### [The task]
Look through the data below. Show each line where the string "congruence" occurs.

### [Data provided]
(** * Employee Management API: the in-memory store and its HTTP handlers

    A shallow embedding of [main.go]: the [Employee] record, the store
    ([employees] map and [lastID] counter, both guarded by one mutex), the
    five handlers and the pagination arithmetic of [ListEmployees].

    Conventions.
    - Go's [int] is the 64-bit two's-complement integer; it is carried as a
      [Z] and every arithmetic result goes through [wrap].
    - A [float64] is carried as its IEEE-754 bit pattern; no handler computes
      with a salary.
    - A handler body runs under the mutex wherever it touches the store, so a
      handler is one atomic transition on [Store].
    - [range] over a Go map visits the entries in an order the language leaves
      open, so [ListEmployees] is a relation over the visiting orders.
    - The calls to the logger write to the log file only and are left out;
      the JSON decoder is a parameter of the handlers that read a body. *)

From Stdlib Require Import ZArith Lia String Ascii List Sorted.
From stdpp Require Import base option list gmap strings.

Local Open Scope string_scope.
Local Open Scope Z_scope.

(** ** Machine integers *)

Module GoInt.

Definition intSize : Z := 64.
Definition maxInt : Z := 2 ^ 63 - 1.
Definition minInt : Z := - 2 ^ 63.
Definition maxUint64 : Z := 2 ^ 64 - 1.

(** Two's-complement reduction of a mathematical integer to an [int]. *)
Definition wrap (z : Z) : Z := (z + 2 ^ 63) mod 2 ^ 64 - 2 ^ 63.

(** Reduction to a [uint64]. *)
Definition wrapU (z : Z) : Z := z mod 2 ^ 64.

Definition in_range (z : Z) : Prop := minInt <= z <= maxInt.

End GoInt.
Import GoInt.

(** ** strconv *)

Module strconv.

Inductive Err := ErrSyntax | ErrRange.

(** [strconv.NumError] *)
Record NumError := { Func : string; Num : string; Err_ : Err }.

Definition syntaxError (fn str : string) : NumError :=
  {| Func := fn; Num := str; Err_ := ErrSyntax |}.
Definition rangeError (fn str : string) : NumError :=
  {| Func := fn; Num := str; Err_ := ErrRange |}.

Definition byte (c : ascii) : Z := Z.of_N (N_of_ascii c).

(** The loop of [ParseUint] for base 10 and bit size 64: [n] is the value
    read so far.  A byte that is no digit is a syntax error; a value that
    leaves [uint64] is a range error, reported at once with the maximal
    value (the bytes after it are not looked at). *)
Fixpoint ParseUint_loop (s0 s : string) (n : Z) : Z * option NumError :=
  match s with
  | EmptyString => (n, None)
  | String c s' =>
      if (byte "0" <=? byte c) && (byte c <=? byte "9") then
        let d := byte c - byte "0" in
        if n >=? maxUint64 / 10 + 1 then (maxUint64, Some (rangeError "ParseUint" s0))
        else
          let n := wrapU (n * 10) in
          let n1 := wrapU (n + d) in
          if (n1 <? n) || (n1 >? maxUint64) then (maxUint64, Some (rangeError "ParseUint" s0))
          else ParseUint_loop s0 s' n1
      else (0, Some (syntaxError "ParseUint" s0))
  end.

Definition ParseUint (s : string) : Z * option NumError :=
  match s with
  | EmptyString => (0, Some (syntaxError "ParseUint" s))
  | _ => ParseUint_loop s s 0
  end.

(** [ParseInt(s, 10, 0)] *)
Definition ParseInt (s : string) : Z * option NumError :=
  match s with
  | EmptyString => (0, Some (syntaxError "ParseInt" s))
  | String c0 rest =>
      let s0 := s in
      let neg := Ascii.eqb c0 "-" in
      let s := if Ascii.eqb c0 "+" || Ascii.eqb c0 "-" then rest else s in
      let '(un, err) := ParseUint s in
      let syntax := match err with
                    | Some e => match Err_ e with ErrSyntax => true | ErrRange => false end
                    | None => false
                    end in
      if syntax then (0, Some (syntaxError "ParseInt" s0))
      else
        let cutoff := 2 ^ (intSize - 1) in
        if negb neg && (un >=? cutoff) then (cutoff - 1, Some (rangeError "ParseInt" s0))
        else if neg && (un >? cutoff) then (- cutoff, Some (rangeError "ParseInt" s0))
        else (if neg then wrap (- wrap un) else wrap un, None)
  end.

(** The fast path of [Atoi]: the digits after the sign, no range check
    (fewer than 19 bytes cannot leave [int]).  [ch -= '0'] is a byte
    subtraction, so a byte below '0' wraps to a value above 9. *)
Fixpoint Atoi_loop (s : string) (n : Z) : option Z :=
  match s with
  | EmptyString => Some n
  | String ch s' =>
      let ch := (byte ch - byte "0") mod 256 in
      if ch >? 9 then None else Atoi_loop s' (wrap (wrap (n * 10) + ch))
  end.
Lemma page_inv_step (p p' : Page) (ev : Event) :
  page_inv p -> step p ev = Some p' -> page_inv p'.
Proof.
  destruct p as [s tasks]. unfold page_inv. cbn [session pending].
  intros Hinv Hstep. destruct ev as [files| | |i a]; cbn in Hstep.
  - (* Drop *)
    injection Hstep as <-. unfold dispatch.
    destruct files as [|f0 rest]; cbn; rewrite app_nil_r.
    + exact Hinv.
    + destruct Hinv as [(Hl & Hr & He & Ht)|(Hl & Hp & _)]; [left|right]; auto.
  - (* ClickAnalyze *)
    injection Hstep as <-. unfold dispatch.
    destruct Hinv as [(Hl & Hr & He & Ht)|(Hl & Hp & Hre)].
    + change (AnalyzeButton_onClick (handleAnalyze (file s)) (isLoading s) (file s))
        with (analyze_click s).
      rewrite (analyze_click_disabled s (or_intror Hl)). cbn. rewrite app_nil_r.
      left; auto.
    + destruct (file s) as [f|] eqn:Hf.
      * unfold AnalyzeButton_onClick, AnalyzeButton_disabled. rewrite Hl. cbn [orb].
        destruct (handleAnalyze_task f s) as (k & Hrun & Htask).
        rewrite Hrun. cbn. subst tasks. left. repeat (split; [reflexivity|]).
        eexists. split; [reflexivity | exact Htask].
      * cbn. rewrite app_nil_r. right; auto.
  - (* ClickReset *)
    injection Hstep as <-. unfold dispatch. cbn. rewrite app_nil_r.
    destruct Hinv as [(Hl & Hr & He & Ht)|(Hl & Hp & _)]; [left|right]; auto.
  - (* Settle *)
    destruct Hinv as [(Hl & Hr & He & t & Hp & Ht)|(Hl & Hp & _)]; subst tasks.
    + destruct i as [|i]; cbn in Hstep; [|destruct i; discriminate].
      destruct (resume t a) as [k|] eqn:Hk; [|discriminate].
      injection Hstep as <-. unfold dispatch.
      pose proof (resume_analyze_task t a k Ht Hk) as Hc.
      destruct (run_closing k s Hc) as [(data & E)|[(msg & E)|(t' & E & Ht')]];
        rewrite E; cbn.
      * right. repeat split; auto.
      * right. repeat split; auto.
      * left. repeat (split; [assumption|]). exists t'. split; [reflexivity|assumption].
    + destruct i; discriminate.
Qed.

Lemma page_inv_reachable (p : Page) : reachable p -> page_inv p.
Proof.
  induction 1 as [|p p' ev _ IH Hstep].
  - right. cbn. auto.
  - exact (page_inv_step p p' ev IH Hstep).
Qed.

Lemma reachable_run_events (evs : list Event) (p p' : Page) :
  reachable p -> run_events evs p = Some p' -> reachable p'.
Proof.
  revert p. induction evs as [|ev evs IH]; intros p Hp; cbn.
  - intros E. injection E as <-. exact Hp.
  - destruct (step p ev) as [p1|] eqn:E1; [|discriminate].
    apply IH. exact (reachable_step p p1 ev Hp E1).
Qed.

(** Once nothing is pending, the page is not loading. *)
Lemma settled_not_loading (p : Page) :
  reachable p -> pending p = [] -> isLoading (session p) = false.
Proof.
  intros Hp E.
  destruct (page_inv_reachable p Hp) as [(_ & _ & _ & t & E' & _)|(Hl & _)];
    [congruence | exact Hl].
Qed.

(** While the page is loading there is no result, so the reset button,
    which [ResultDisplay] holds, is not on the page. *)
Lemma loading_shows_no_result (p : Page) :
  reachable p -> isLoading (session p) = true ->
  resultDisplay (VoiceGuardPage_render (session p)) = None.
Proof.
  intros Hp Hl.
  destruct (page_inv_reachable p Hp) as [(_ & Hr & _)|(Hl' & _)]; [|congruence].
  cbn. rewrite Hr. reflexivity.
Qed.

(** *** A request settling while the user goes on *)

Lemma handleAnalyze_fetch_cont (s : Session) (f : File) :
  file s = Some f -> isLoading s = false ->
  exists s' k,
    step {| session := s; pending := [] |} ClickAnalyze
    = Some {| session := s'; pending := [OnFetch (request_for f) k] |}
    /\ waiting {| session := s'; pending := [OnFetch (request_for f) k] |}
    /\ fetch_cont k.
Proof.
  intros Hf Hl. cbn [step session pending]. fold (analyze_click s).
  rewrite (analyze_click_enabled s f Hf Hl). do 2 eexists.
  split; [reflexivity|]. split; [repeat split|].
  split; [intros e s'; reflexivity|]. split.
  - intros resp Hok s'. cbn. rewrite Hok. reflexivity.
  - intros resp Hok. eexists. split.
    + intros s'. cbn. rewrite Hok. reflexivity.
    + split; intros x s'; reflexivity.
Qed.

Lemma waiting_user_event (p : Page) (ev : Event) :
  waiting p -> user_event ev ->
  exists p', step p ev = Some p' /\ pending p' = pending p /\ waiting p'.
Proof.
  destruct p as [s tasks]. unfold waiting. cbn [session pending].
  intros (Hl & Hr & He) Hu.
  destruct ev as [files| | |i a]; [| | |contradiction]; cbn [step session pending].
  - eexists. split; [reflexivity|]. unfold dispatch.
    destruct files as [|f0 rest]; cbn; rewrite app_nil_r; auto.
  - fold (analyze_click s). rewrite (analyze_click_disabled s (or_intror Hl)).
    eexists. split; [reflexivity|]. unfold dispatch. cbn. rewrite app_nil_r. auto.
  - eexists. split; [reflexivity|]. unfold dispatch. cbn. rewrite app_nil_r. auto.
Qed.

Lemma waiting_user_events (evs : list Event) (p : Page) :
  waiting p -> Forall user_event evs ->
  exists p', run_events evs p = Some p' /\ pending p' = pending p /\ waiting p'.
Proof.
  revert p. induction evs as [|ev evs IH]; intros p Hw Hu.
  - exists p. auto.
  - inversion Hu as [|? ? Hev Hevs]; subst.
    destruct (waiting_user_event p ev Hw Hev) as (p1 & E1 & Hp1 & Hw1).
    destruct (IH p1 Hw1 Hevs) as (p' & E & Hp' & Hw').
    exists p'. cbn. rewrite E1. split; [exact E|]. split; [congruence | exact Hw'].
Qed.

Lemma run_events_app (evs1 evs2 : list Event) (p p1 : Page) :
  run_events evs1 p = Some p1 ->
  run_events (evs1 ++ evs2) p = run_events evs2 p1.
Proof.
  revert p. induction evs1 as [|ev evs1 IH]; intros p; cbn.
  - intros E. injection E as <-. reflexivity.
  - destruct (step p ev) as [p'|]; [apply IH | discriminate].
Qed.

(** With a file selected and nothing pending, the click on the analyze
    button, whatever the user does while the request is out and while the
    body is read, and the answers [a] and [b] lead to a page with nothing
    pending that is not loading and shows the outcome of [a] and [b]. *)
Theorem analyze_settles_interleaved
    (s : Session) (f : File) (evs1 evs2 : list Event)
    (a : Settled Response) (b : Settled AnalysisResult) :
  file s = Some f -> isLoading s = false ->
  Forall user_event evs1 -> Forall user_event evs2 ->
  exists p',
    run_events (ClickAnalyze :: evs1 ++ settlement a evs2 b)
               {| session := s; pending := [] |} = Some p'
    /\ pending p' = []
    /\ isLoading (session p') = false
    /\ outcome a b (session p').
Proof.
  intros Hf Hl Hu1 Hu2.
  destruct (handleAnalyze_fetch_cont s f Hf Hl) as (s0 & k & E0 & Hw0 & Hk).
  destruct (waiting_user_events evs1 _ Hw0 Hu1) as (p1 & E1 & Hp1 & Hw1).
  cbn [run_events]. rewrite E0, (run_events_app evs1 _ _ p1 E1). clear E0 E1 Hw0.
  destruct p1 as [s1 tasks]. cbn [pending] in Hp1. subst tasks.
  destruct Hw1 as (Hl1 & Hr1 & He1). cbn [session] in *.
  destruct Hk as (Hrej & Hbad & Hgood).
  unfold settlement, outcome.
  destruct a as [resp|e].
  - destruct (ok resp) eqn:Hok.
    + destruct (Hgood resp Hok) as (k' & Hrun & Hk').
      cbn [run_events step session pending nth_error resume remove_nth].
      unfold dispatch at 1. rewrite Hrun. cbn [app spawned].
      assert (Hw2 : waiting {| session := s1; pending := [OnJson resp k'] |})
        by (repeat split; assumption).
      destruct (waiting_user_events evs2 _ Hw2 Hu2) as (p2 & E2 & Hp2 & Hw2').
      rewrite (run_events_app evs2 _ _ p2 E2).
      destruct p2 as [s2 tasks2]. cbn [pending] in Hp2. subst tasks2.
      destruct Hw2' as (Hl2 & Hr2 & He2). cbn [session] in *.
      destruct Hk' as (Hjrej & Hjok).
      cbn [run_events step session pending nth_error resume remove_nth].
      unfold dispatch.
      destruct b as [data|e].
      * rewrite (Hjok data s2). eexists. split; [reflexivity|]. cbn. auto.
      * rewrite (Hjrej e s2). eexists. split; [reflexivity|]. cbn. auto.
    + cbn [run_events step session pending nth_error resume remove_nth].
      unfold dispatch. rewrite (Hbad resp Hok s1).
      eexists. split; [reflexivity|]. cbn. auto.
  - cbn [run_events step session pending nth_error resume remove_nth].
    unfold dispatch. rewrite (Hrej e s1).
    eexists. split; [reflexivity|]. cbn. auto.
Qed.

Lemma analyze_settles_interleaved_witness :
  let s := {| file := Some song; result := None; isLoading := false;
              error := Some "Server error: Bad Gateway" |} in
  let other := {| name := "b.mp3"; mime := "audio/mpeg"; bytes := [] |} in
  let a := Fulfilled {| status := 200; statusText := "OK" |} in
  let b := Fulfilled (sample_result "data:") in
  exists p',
    run_events (ClickAnalyze :: [Drop [other]; ClickAnalyze; ClickReset]
                  ++ settlement a [Drop [song]] b)
               {| session := s; pending := [] |} = Some p'
    /\ pending p' = []
    /\ isLoading (session p') = false
    /\ outcome a b (session p').
Proof.
  intros s other a b.
  apply (analyze_settles_interleaved s song [Drop [other]; ClickAnalyze; ClickReset]
           [Drop [song]] a b); try reflexivity; repeat constructor.
Defined.

Lemma settled_not_loading_witness :
  exists p',
    run_events [Drop [song]; ClickAnalyze;
                Settle 0 (FetchSettled (Rejected (Error "Failed to fetch")))]
               page_load = Some p'
    /\ isLoading (session p') = false.
Proof.
  eexists. split; [reflexivity|].
  apply settled_not_loading; [|reflexivity].
  apply (reachable_run_events
           [Drop [song]; ClickAnalyze;
            Settle 0 (FetchSettled (Rejected (Error "Failed to fetch")))] page_load);
    [apply reachable_load | reflexivity].
Defined.

Lemma loading_shows_no_result_witness :
  exists p',
    run_events [Drop [song]; ClickAnalyze] page_load = Some p'
    /\ resultDisplay (VoiceGuardPage_render (session p')) = None.
Proof.
  eexists. split; [reflexivity|].
  apply loading_shows_no_result.
  - apply (reachable_run_events [Drop [song]; ClickAnalyze] page_load);
      [apply reachable_load | reflexivity].
  - reflexivity.
Defined.

Lemma perform_not_both (s : Session) (op : Operation) :
  isLoading s = false /\ ~ both_set s ->
  isLoading (perform s op) = false /\ ~ both_set (perform s op).
Proof.
  unfold both_set. intros (Hl & Hn). destruct op as [files|net|]; cbn.
  - destruct files as [|f0 rest]; cbn; [tauto|]. split; [assumption|]. tauto.
  - destruct (file s) as [f|] eqn:Hf; [|cbn; tauto].
    destruct (respond net (request_for f)) as [resp|e] eqn:H.
    + destruct (ok resp) eqn:Hok.
      * destruct (parse net resp) as [data|e] eqn:Hp.
        -- rewrite (exec_success net s f [] resp data H Hok Hp). cbn. tauto.
        -- rewrite (exec_json_rejected net s f [] resp e H Hok Hp). cbn. tauto.
      * rewrite (exec_not_ok net s f [] resp H Hok). cbn. tauto.
    + rewrite (exec_fetch_rejected net s f [] e H). cbn. tauto.
  - split; [assumption|]. tauto.
Qed.

Lemma perform_all_not_both (ops : list Operation) (s : Session) :
  isLoading s = false /\ ~ both_set s ->
  isLoading (perform_all ops s) = false /\ ~ both_set (perform_all ops s).
Proof.
  revert s. induction ops as [|op ops IH]; intros s H; [exact H|].
  cbn. apply IH. apply perform_not_both. exact H.
Qed.

(** C1.  In a session that is loading, the click on the analyze button
    does nothing: the button is disabled, so the program it runs is
    empty, the session and the pending tasks stay as they are and no
    request is sent.  And no sequence of events leads the page to a
    state with more than one request in flight. *)
Theorem C1_analyze_while_loading (s : Session) (tasks : list Task) (net : Network) :
  isLoading s = true ->
  AnalyzeButton_disabled (isLoading s) (file s) = true
  /\ run (analyze_click s) s = (s, Finished)
  /\ exec net (analyze_click s) s [] = (s, [], None)
  /\ step {| session := s; pending := tasks |} ClickAnalyze
     = Some {| session := s; pending := tasks |}
  /\ (forall p, reachable p -> (in_flight p <= 1)%nat).
Proof.
  intros Hl.
  split. { unfold AnalyzeButton_disabled. rewrite Hl. apply orb_true_r. }
  pose proof (analyze_click_disabled s (or_intror Hl)) as Hc.
  rewrite Hc. split; [reflexivity|]. split; [reflexivity|]. split.
  - cbn. fold (analyze_click s). rewrite Hc. unfold dispatch. cbn.
    rewrite app_nil_r. reflexivity.
  - intros p Hp. unfold in_flight.
    destruct (page_inv_reachable p Hp) as [(_ & _ & _ & t & E & _)|(_ & E & _)];
      rewrite E; cbn; lia.
Qed.

Lemma C1_analyze_while_loading_witness :
  let s := loading song in
  let net := always (Rejected (Error "Failed to fetch")) (Rejected (Error EmptyString)) in
  AnalyzeButton_disabled (isLoading s) (file s) = true
  /\ run (analyze_click s) s = (s, Finished)
  /\ exec net (analyze_click s) s [] = (s, [], None)
  /\ step {| session := s; pending := [] |} ClickAnalyze
     = Some {| session := s; pending := [] |}
  /\ (forall p, reachable p -> (in_flight p <= 1)%nat).
Proof.
  intros s net. apply (C1_analyze_while_loading s [] net). reflexivity.
Defined.
(** * Resumable caption journal and checkpointing dispatcher

    A shallow embedding of [journal.py] (class [CaptionJournal]) and of the
    dispatch loop of [caption.py] (command [run]), with the properties of
    the design document stated and proved over it.

    Conventions of the embedding.
    - A Python [str] is represented by its UTF-8 encoding, a Rocq [string]
      (a list of bytes).  The journal file on disk is a [string] of bytes
      as well: writing text through a handle opened with [encoding="utf-8"]
      appends the representation unchanged, reading decodes strictly and
      raises [UnicodeDecodeError] on ill-formed input.
    - The in-memory [_records] dict is a [gmap string entry], the [_done]
      set a [gset string].
    - Python exceptions are values of [exn]; a call that may raise returns
      a [result].  Only subclasses of [Exception] are modelled. *)

From Stdlib Require Import ZArith Ascii String List Bool Lia Permutation Sorted.
From stdpp Require Import base option gmap strings list.

Local Open Scope string_scope.
Local Open Scope Z_scope.

#[local] Set Warnings "-clear-no-such-hyp".

(** The double quote as a one-character text. *)
Abbreviation QQ := (String "034"%char EmptyString).

(** ** Exceptions and results *)

Inductive exn : Set :=
| CorruptImageError
| ValidationError
| UnicodeDecodeError
| ValueError
| OtherError (name : string).

Inductive result (A : Type) : Type :=
| Ok (a : A)
| Raise (e : exn).
Arguments Ok {A} a.
Arguments Raise {A} e.

(** ** Text primitives *)

Module Text.

Definition code (c : ascii) : N := N_of_ascii c.

(** Line terminators of Python's universal-newline text mode. *)
Definition is_newline (c : ascii) : bool :=
  match c with
  | "010"%char | "013"%char => true
  | _ => false
  end.

(** Iterating a text file: the content is cut at ["\n"], ["\r"] and
    ["\r\n"]; a last line without terminator is produced too.  The
    terminator is left out of the line here, [strip] would remove it. *)
Fixpoint lines_from (cur : string) (s : string) : list string :=
  match s with
  | EmptyString =>
      match cur with EmptyString => [] | _ => [cur] end
  | String "013"%char (String "010"%char rest) => cur :: lines_from "" rest
  | String c rest =>
      if is_newline c then cur :: lines_from "" rest
      else lines_from (cur ++ String c "") rest
  end.

Definition file_lines (s : string) : list string := lines_from "" s.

### [Result for this exercise]
    [congruence | exact Hl].
  destruct (page_inv_reachable p Hp) as [(_ & Hr & _)|(Hl' & _)]; [|congruence].
    exists p'. cbn. rewrite E1. split; [exact E|]. split; [congruence | exact Hw'].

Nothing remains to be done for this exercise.